RELEVANT BACKGROUND Patient-centered care problem addressed: Patients on dialysis want to discuss their preferences for treatment at the end of life, but few do so, and most nephrologists are reluctant or feel unprepared to lead such discussions. Effective tools are critically needed to elicit such preferences since over 50,000 Americans die of kidney disease annually, more than from breast or prostate cancer. For dialysis patients with significant co-morbidities, risk of death within a year of starting dialysis is stark. Of those who had 4 or more comorbidities, 26% died within 30 days of dialysis initiation, and 60% died within a year. These patients have higher - and often unwanted - intensity of care at end of life; in a four-year study of the United States Renal Data System, 49% of elderly long-term hemodialysis (HD) patients spent time in an intensive care unit in their final month of life, compared with 24% of cancer patients. Meaningful end-of-life conversations can change these outcomes and are associated with increased hospice referral, less aggressive and expensive medical treatment, and higher levels of family satisfaction. Yet less than 10% of end-stage renal disease (ESRD) patients report having a conversation about any end-of-life issues with their nephrologist in the previous year, although 90% said such conversations were important. Few patients with ESRD engage in ACP, and the vast majority lack a written advance directive or surrogate decision maker, leaving them unprepared to provide guidance in medical decisions in a crisis.

A prior study funded by PCORI developed and tested an intervention to enable more advance care planning to take place in dialysis centers. The Shared Decision Making - Renal Supportive Care (SDM-RSC) study tested a multi-modal patient-centered intervention to improve advance care planning for dialysis patients. Through qualitative interviews with advisory boards comprised of patients and stakeholders, SDM-RSC investigators designed an intervention that focused on goals of care conversations between patients and family members with the nephrologist and social worker. The SDM-RSC intervention targeted deficiencies in communication, estimating prognosis, and transition planning for seriously ill dialysis patients. The intervention showed capacity to increase substantially completion of advance directives and medical orders (Medical Orders for Life-Sustaining Treatment [MOLST]/Physician Orders for Life-Sustaining Treatment [POLST]) associated with improved patient-level end-of-life (EOL) outcomes. Among study participants, the advance directive completion rate and understanding of advance directives were substantially higher than in usual care; 75% of participants named and documented a healthcare proxy and 63% had medical orders (MOLST or POLST) (in comparison to 49% with advance directives and 3% with medical orders in usual care). The average duration time for an ACP conversation was about 45 minutes.

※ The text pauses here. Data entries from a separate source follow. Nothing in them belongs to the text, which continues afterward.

(** X30.  When the shared default configuration carries no GitHub entry,
    signing out forgets the account: both storage areas are empty
    afterwards, the token manager finds no token, and the configuration
    that is read back is the default one, without a GitHub entry; nothing
    of this asks the remote. *)
Theorem signOut_forgets_the_account :
  forall (P : Platform) (v : Vault),
    DEFAULT_CONFIG_github v = None ->
    exists v' c v'',
      SignOut.signOut v = (Ok tt, v')
      /\ local v' = ∅
      /\ (forall s, session v' = Some s -> s = ∅)
      /\ TokenManager.getGitHubToken v' = (Ok None, v')
      /\ StorageManager.getDecryptedConfig v' = (Ok (c, true), v'')
      /\ cfg_github c = None
      /\ cfg_templates c = DEFAULT_templates
      /\ cfg_settings c = DEFAULT_settings
      /\ validations v'' = validations v.
Proof.
  intros P v Hd.
  destruct (signOut_run v) as (v' & E & Hl & Hs & Hd' & _ & Hv).
  assert (Hs' : forall s, session v' = Some s -> s = ∅).
  { intros s. rewrite Hs. destruct (session v); cbn; congruence. }
  rewrite Hd in Hd'.
  set (c := mkExtensionConfig None DEFAULT_templates DEFAULT_settings 1).
  set (v'' := with_local (fun m => <[StorageManager.CONFIG := VConfig c]> m) v').
  assert (Hc : cfg_github c = None) by reflexivity.
  assert (Eg : StorageManager.getConfig v' = (Ok (c, true), v'')).
  { unfold StorageManager.getConfig, StorageManager.setConfig, tryCatch, bind, gets, modify,
      ret, StorageManager.DEFAULT_CONFIG.
    rewrite Hl, lookup_empty. cbn [cfg_github]. rewrite Hd'.
    cbn [with_local DEFAULT_CONFIG_github fst snd]. rewrite Hd'. reflexivity. }
  exists v', c, v''. split; [exact E|]. split; [exact Hl|]. split; [exact Hs'|].
  split; [now apply getGitHubToken_empty|].
  split.
  { unfold StorageManager.getDecryptedConfig. unfold bind at 1. rewrite Eg.
    cbn [fst snd]. unfold bind at 1.
    assert (Egc : TokenManager.getGitHubConfig v'' = (Ok None, v'')).
    { unfold TokenManager.getGitHubConfig, tryCatch. unfold bind at 1.
      unfold SecureStorage.getSecureData, gets. subst v''. unfold with_local at 1.
      cbn [local]. rewrite lookup_insert_ne by discriminate. rewrite Hl.
      now rewrite lookup_empty. }
    rewrite Egc. now rewrite Hc. }
  split; [exact Hc|]. split; [reflexivity|]. split; [reflexivity|].
  subst v''. cbn [with_local validations]. exact Hv.
Qed.

Lemma signOut_forgets_the_account_witness :
  exists v' c v'',
    SignOut.signOut (snd (StorageManager.setConfig Saved.config Accepting.fresh)) = (Ok tt, v')
    /\ local v' = ∅
    /\ (forall s, session v' = Some s -> s = ∅)
    /\ TokenManager.getGitHubToken v' = (Ok None, v')
    /\ StorageManager.getDecryptedConfig v' = (Ok (c, true), v'')
    /\ cfg_github c = None
    /\ cfg_templates c = DEFAULT_templates
    /\ cfg_settings c = DEFAULT_settings
    /\ validations v''
       = validations (snd (StorageManager.setConfig Saved.config Accepting.fresh)).
Proof.
  apply (signOut_forgets_the_account Accepting.platform
           (snd (StorageManager.setConfig Saved.config Accepting.fresh))).
  reflexivity.
Defined.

Overall clinic-level hospice usage using retrospective data did not vary significantly between the pre- and post-intervention 6-month periods with an observed average rate of 25% which is close to the 2015 national average of 26% among all ESRD Medicare decedents. However, among deceased study participants who engaged in a Shared Decision Making and Renal Supportive Care (SDMRSC) meeting, 48% voluntarily withdrew from dialysis prior to death and 39% received hospice services (compared to the overall rate in these dialysis centers of 24.8%).

There were high levels of family satisfaction (FAMCARE results) and no adverse intervention effects on patients or surrogates on measures of depression and health-related quality of life. The stakeholder advisory council and the respondents on post-intervention interviews recommended the following: a) streamlining and focusing the social worker training; b) offering the advance care planning conversation to all dialysis patients, not just those who were seriously ill, c) broadening the population to include home dialysis patients; and d) offering a telehealth option for conducting the discussions.

The current study builds on the SDM-RSC results to implement the revised intervention in a broader population with a larger number of participating dialysis centers.